- _EXERCISE OBJECTIVE_: Could you extract every entry below and reproduce it exactly?
INFORMATION SHOWN Start Marker
Lemma byte_op_ok f f' : same_op f f' -> computes (byte_op stack_addr f) (binary8 f').
Proof.
  intros Hfg A pc d d' E Hsz. case_data d. unfold binary8, on_operands in E. cbn in E. inv_effect.
  run pop_byte_ok. run pop_byte_ok. eapply match_some; [rewrite Hfg; eassumption|]. push.
Qed.
Lemma short_op_ok f f' : same_op f f' -> computes (short_op stack_addr f) (binary16 f').
Proof.
  intros Hfg A pc d d' E Hsz. case_data d. unfold binary16, on_operands in E. cbn in E. inv_effect.
  run pop_short_ok. run pop_short_ok. eapply match_some; [rewrite Hfg; eassumption|]. push.
Qed.
Lemma short_shift_ok f f' : same_op f f' -> computes (short_shift stack_addr f) (shift16 f').
Proof.
  intros Hfg A pc d d' E Hsz. case_data d. unfold shift16, on_operands in E. cbn in E. inv_effect.
  run pop_byte_ok. run pop_short_ok. eapply match_some; [rewrite Hfg; eassumption|]. push.
Qed.

Lemma swap_ok : computes (swap stack_addr) (effect SWAP 0).
Proof.
  intros A pc d d' E Hsz. case_data d. unfold effect, on_operands in E. cbn in E. inv_effect.
  rename x0 into y, x1 into x, l1 into o.
  intros s Hs. destruct (at_operand2 _ _ _ _ _ _ _ _ Hs) as (P & F & Es & Ht & Hy & Hx & pad & EP).
  destruct Hs as [_ Hl Hb Ht' Hf Hi]. unfold push8. rewrite !u8_of_s8 by done.
  exists (set_stack (P ++ x :: y :: F) s.1, s.2).
  split; [|split; [|done]].
  - unfold swap, bind, get. rewrite (load_split (P ++ [y]) x F); [|rewrite Es; flat|done|rewrite length_app; cbn; lia].
    rewrite (load_split P y (x :: F)); [|done..|lia].
    rewrite (store_split (P ++ [y]) x F); [|rewrite Es; flat|done|rewrite length_app; cbn; lia].
    rewrite (store_split P y (y :: F)); [by rewrite !u8_of_s8| | |lia].
    + cbn. rewrite u8_of_s8 by done. flat.
    + cbn. rewrite Es in Hl. clear -Hl. lens.
  - cbn [d_globals d_locals d_operands] in *. constructor; cbn; try done.
    + exists pad, F. subst P. flat.
    + rewrite Es in Hl. clear -Hl. lens.
    + rewrite Es in Hb. apply Forall_app in Hb as [Hb1 Hb2].
      apply Forall_cons in Hb2 as [? Hb2]. apply Forall_cons in Hb2 as [? Hb2].
      apply Forall_app_2; [done|]. constructor; [done|]. by constructor.
Qed.

(** ** Operands of instructions *)

Lemma next_instr_ok A pc d bs :
  storage_peek pc 1 eeprom = Some bs -> triple A pc d (NEXTINSTR eeprom) (bs !!! 0%nat) (next pc) d.
Proof.
  intros E s Hs. exists (set_ip (u16 (ip s.1 + 1)) s.1, s.2).
  unfold NEXTINSTR, READ_EEPROM, bind, get, modify, ret. rewrite (at_ip _ _ _ _ Hs), E.
  split; [done|]. split; [|done]. by destruct Hs.
Qed.

Lemma next_byte_ok A pc d n : byte_at eeprom pc n -> triple A pc d (NEXTBYTE eeprom) n (next pc) d.
Proof. intros (bs & E & ->). eapply triple_bind; [by apply next_instr_ok|apply triple_ret]. Qed.

Lemma next_short_ok A pc d n : short_at eeprom pc n -> triple A pc d (NEXTSHORT eeprom) n (u16 (pc + 2)) d.
Proof.
  intros (bs & E & ->) s Hs. exists (set_ip (u16 (ip s.1 + 2)) s.1, s.2).
  unfold NEXTSHORT, READ_EEPROM, bind, get, modify, ret. rewrite (at_ip _ _ _ _ Hs), E.
  cbn. rewrite (at_ip _ _ _ _ Hs). split; [done|]. split; [|done]. by destruct Hs.
Qed.

Lemma computes_at m e A pc d d' :
  computes m e -> e d = Some d' -> size A d' <= STACK_SIZE -> triple A pc d m tt pc d'.
Proof. auto. Qed.

(** The operations on operands alone. *)
Ltac on_top :=
  intros A pc d d' E Hsz; case_data d; cbn in E; unfold unary8, unary16, on_operands in E; cbn in E; inv_effect;
  repeat first [run pop_byte_ok | run pop_short_ok | run top_byte_ok | run top_short_ok];
  first [push | apply triple_ret].

Lemma not8_ok : computes (x <- POP_BYTE stack_addr;; PUSH_BYTE stack_addr (Z.lnot x)) (unary8 complement).
Proof.
  intros A pc d d' E Hsz; case_data d; unfold unary8, on_operands in E; cbn [d_operands] in E; inv_effect.
  run pop_byte_ok. rewrite complement_is_not in *. push.
Qed.
Lemma not16_ok : computes (x <- POP_SHORT stack_addr;; PUSH_SHORT stack_addr (Z.lnot x)) (unary16 complement).
Proof.
  intros A pc d d' E Hsz; case_data d; unfold unary16, on_operands in E; cbn [d_operands] in E; inv_effect.
  run pop_short_ok. rewrite complement_is_not in *. push.
Qed.
Lemma dup_ok : computes (x <- TOP_BYTE stack_addr;; PUSH_BYTE stack_addr x) (effect DUP 0).
Proof. on_top. Qed.
Lemma dup2_ok : computes (x <- TOP_SHORT stack_addr;; PUSH_SHORT stack_addr x) (effect DUP2 0).
Proof. on_top. Qed.
Lemma pop_ok : computes (_ <- POP_BYTE stack_addr;; ret tt) (effect POP 0).
Proof. on_top. Qed.
Lemma pop2_ok : computes (_ <- POP_BYTE stack_addr;; _ <- POP_BYTE stack_addr;; ret tt) (effect POP2 0).
Proof. on_top. Qed.
Lemma scmp_ok :
  computes (b <- POP_SHORT stack_addr;; a <- POP_SHORT stack_addr;; PUSH_BYTE stack_addr (compare a b))
    (effect SCMP 0).
Proof.
  intros A pc d d' E Hsz; case_data d; cbn [effect] in E; unfold on_operands in E; cbn [d_operands] in E; inv_effect.
  run pop_short_ok. run pop_short_ok. rewrite three_way_compare in *. push.
Qed.
Lemma b2s_ok : computes (b <- POP_BYTE stack_addr;; PUSH_SHORT stack_addr b) (effect B2S 0).
Proof. on_top. Qed.
Lemma s2b_ok : computes (s <- POP_SHORT stack_addr;; PUSH_BYTE stack_addr (s8 s)) (effect S2B 0).
Proof.
  assert (Hp : forall x, push8 x = push8 (s8 x)) by (intros x; unfold push8; by rewrite u8_s8).
  intros A pc d d' E Hsz; case_data d; cbn [effect] in E; unfold on_operands in E; cbn [d_operands] in E.
  inv_effect. cbn in *. run pop_short_ok. rewrite Hp in *. push.
Qed.
(* ===== verification/TwiBus.v ===== *)
(** * twi.h: the interface of the two-wire bus

    What the clients of the bus (the external eeprom, the I/O expander of the
    Ergodox) call.  A start or a stop always succeeds; a byte written is
    acknowledged or not, a byte read is acknowledged as asked. *)

From S2P Require Import Prelude.

(** [twi_ack] *)
Abbreviation ACK := 0 (only parsing).
Abbreviation NACK := 1 (only parsing).

Class TwiBus (B : Type) := {
  twi_start : B -> B;
  twi_stop : B -> B;
  twi_write_byte : Z -> B -> Z * B;
  twi_read_byte : Z -> B -> Z * B
}.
INFORMATION SHOWN End Marker
- _ANSWER SECTION_:
Lemma byte_op_ok f f' : same_op f f' -> computes (byte_op stack_addr f) (binary8 f').
Proof.
  intros Hfg A pc d d' E Hsz. case_data d. unfold binary8, on_operands in E. cbn in E. inv_effect.
  run pop_byte_ok. run pop_byte_ok. eapply match_some; [rewrite Hfg; eassumption|]. push.
Qed.
Lemma short_op_ok f f' : same_op f f' -> computes (short_op stack_addr f) (binary16 f').
Proof.
  intros Hfg A pc d d' E Hsz. case_data d. unfold binary16, on_operands in E. cbn in E. inv_effect.
  run pop_short_ok. run pop_short_ok. eapply match_some; [rewrite Hfg; eassumption|]. push.
Qed.
Lemma short_shift_ok f f' : same_op f f' -> computes (short_shift stack_addr f) (shift16 f').
Proof.
  intros Hfg A pc d d' E Hsz. case_data d. unfold shift16, on_operands in E. cbn in E. inv_effect.
  run pop_byte_ok. run pop_short_ok. eapply match_some; [rewrite Hfg; eassumption|]. push.
Qed.

Lemma swap_ok : computes (swap stack_addr) (effect SWAP 0).
Proof.
  intros A pc d d' E Hsz. case_data d. unfold effect, on_operands in E. cbn in E. inv_effect.
  rename x0 into y, x1 into x, l1 into o.
  intros s Hs. destruct (at_operand2 _ _ _ _ _ _ _ _ Hs) as (P & F & Es & Ht & Hy & Hx & pad & EP).
  destruct Hs as [_ Hl Hb Ht' Hf Hi]. unfold push8. rewrite !u8_of_s8 by done.
  exists (set_stack (P ++ x :: y :: F) s.1, s.2).
  split; [|split; [|done]].
  - unfold swap, bind, get. rewrite (load_split (P ++ [y]) x F); [|rewrite Es; flat|done|rewrite length_app; cbn; lia].
    rewrite (load_split P y (x :: F)); [|done..|lia].
    rewrite (store_split (P ++ [y]) x F); [|rewrite Es; flat|done|rewrite length_app; cbn; lia].
    rewrite (store_split P y (y :: F)); [by rewrite !u8_of_s8| | |lia].
    + cbn. rewrite u8_of_s8 by done. flat.
    + cbn. rewrite Es in Hl. clear -Hl. lens.
  - cbn [d_globals d_locals d_operands] in *. constructor; cbn; try done.
    + exists pad, F. subst P. flat.
    + rewrite Es in Hl. clear -Hl. lens.
    + rewrite Es in Hb. apply Forall_app in Hb as [Hb1 Hb2].
      apply Forall_cons in Hb2 as [? Hb2]. apply Forall_cons in Hb2 as [? Hb2].
      apply Forall_app_2; [done|]. constructor; [done|]. by constructor.
Qed.

(** ** Operands of instructions *)

Lemma next_instr_ok A pc d bs :
  storage_peek pc 1 eeprom = Some bs -> triple A pc d (NEXTINSTR eeprom) (bs !!! 0%nat) (next pc) d.
Proof.
  intros E s Hs. exists (set_ip (u16 (ip s.1 + 1)) s.1, s.2).
  unfold NEXTINSTR, READ_EEPROM, bind, get, modify, ret. rewrite (at_ip _ _ _ _ Hs), E.
  split; [done|]. split; [|done]. by destruct Hs.
Qed.

Lemma next_byte_ok A pc d n : byte_at eeprom pc n -> triple A pc d (NEXTBYTE eeprom) n (next pc) d.
Proof. intros (bs & E & ->). eapply triple_bind; [by apply next_instr_ok|apply triple_ret]. Qed.

Lemma next_short_ok A pc d n : short_at eeprom pc n -> triple A pc d (NEXTSHORT eeprom) n (u16 (pc + 2)) d.
Proof.
  intros (bs & E & ->) s Hs. exists (set_ip (u16 (ip s.1 + 2)) s.1, s.2).
  unfold NEXTSHORT, READ_EEPROM, bind, get, modify, ret. rewrite (at_ip _ _ _ _ Hs), E.
  cbn. rewrite (at_ip _ _ _ _ Hs). split; [done|]. split; [|done]. by destruct Hs.
Qed.

Lemma computes_at m e A pc d d' :
  computes m e -> e d = Some d' -> size A d' <= STACK_SIZE -> triple A pc d m tt pc d'.
Proof. auto. Qed.

(** The operations on operands alone. *)
Ltac on_top :=
  intros A pc d d' E Hsz; case_data d; cbn in E; unfold unary8, unary16, on_operands in E; cbn in E; inv_effect;
  repeat first [run pop_byte_ok | run pop_short_ok | run top_byte_ok | run top_short_ok];
  first [push | apply triple_ret].

Lemma not8_ok : computes (x <- POP_BYTE stack_addr;; PUSH_BYTE stack_addr (Z.lnot x)) (unary8 complement).
Proof.
  intros A pc d d' E Hsz; case_data d; unfold unary8, on_operands in E; cbn [d_operands] in E; inv_effect.
  run pop_byte_ok. rewrite complement_is_not in *. push.
Qed.
Lemma not16_ok : computes (x <- POP_SHORT stack_addr;; PUSH_SHORT stack_addr (Z.lnot x)) (unary16 complement).
Proof.
  intros A pc d d' E Hsz; case_data d; unfold unary16, on_operands in E; cbn [d_operands] in E; inv_effect.
  run pop_short_ok. rewrite complement_is_not in *. push.
Qed.
Lemma dup_ok : computes (x <- TOP_BYTE stack_addr;; PUSH_BYTE stack_addr x) (effect DUP 0).
Proof. on_top. Qed.
Lemma dup2_ok : computes (x <- TOP_SHORT stack_addr;; PUSH_SHORT stack_addr x) (effect DUP2 0).
Proof. on_top. Qed.
Lemma pop_ok : computes (_ <- POP_BYTE stack_addr;; ret tt) (effect POP 0).
Proof. on_top. Qed.
Lemma pop2_ok : computes (_ <- POP_BYTE stack_addr;; _ <- POP_BYTE stack_addr;; ret tt) (effect POP2 0).
Proof. on_top. Qed.
Lemma scmp_ok :
  computes (b <- POP_SHORT stack_addr;; a <- POP_SHORT stack_addr;; PUSH_BYTE stack_addr (compare a b))
    (effect SCMP 0).
Proof.
  intros A pc d d' E Hsz; case_data d; cbn [effect] in E; unfold on_operands in E; cbn [d_operands] in E; inv_effect.
  run pop_short_ok. run pop_short_ok. rewrite three_way_compare in *. push.
Qed.
Lemma b2s_ok : computes (b <- POP_BYTE stack_addr;; PUSH_SHORT stack_addr b) (effect B2S 0).
Proof. on_top. Qed.
Lemma s2b_ok : computes (s <- POP_SHORT stack_addr;; PUSH_BYTE stack_addr (s8 s)) (effect S2B 0).
Proof.
  assert (Hp : forall x, push8 x = push8 (s8 x)) by (intros x; unfold push8; by rewrite u8_s8).
  intros A pc d d' E Hsz; case_data d; cbn [effect] in E; unfold on_operands in E; cbn [d_operands] in E.
  inv_effect. cbn in *. run pop_short_ok. rewrite Hp in *. push.
Qed.
(* ===== verification/TwiBus.v ===== *)
(** * twi.h: the interface of the two-wire bus

    What the clients of the bus (the external eeprom, the I/O expander of the
    Ergodox) call.  A start or a stop always succeeds; a byte written is
    acknowledged or not, a byte read is acknowledged as asked. *)

From S2P Require Import Prelude.

(** [twi_ack] *)
Abbreviation ACK := 0 (only parsing).
Abbreviation NACK := 1 (only parsing).

Class TwiBus (B : Type) := {
  twi_start : B -> B;
  twi_stop : B -> B;
  twi_write_byte : Z -> B -> Z * B;
  twi_read_byte : Z -> B -> Z * B
}.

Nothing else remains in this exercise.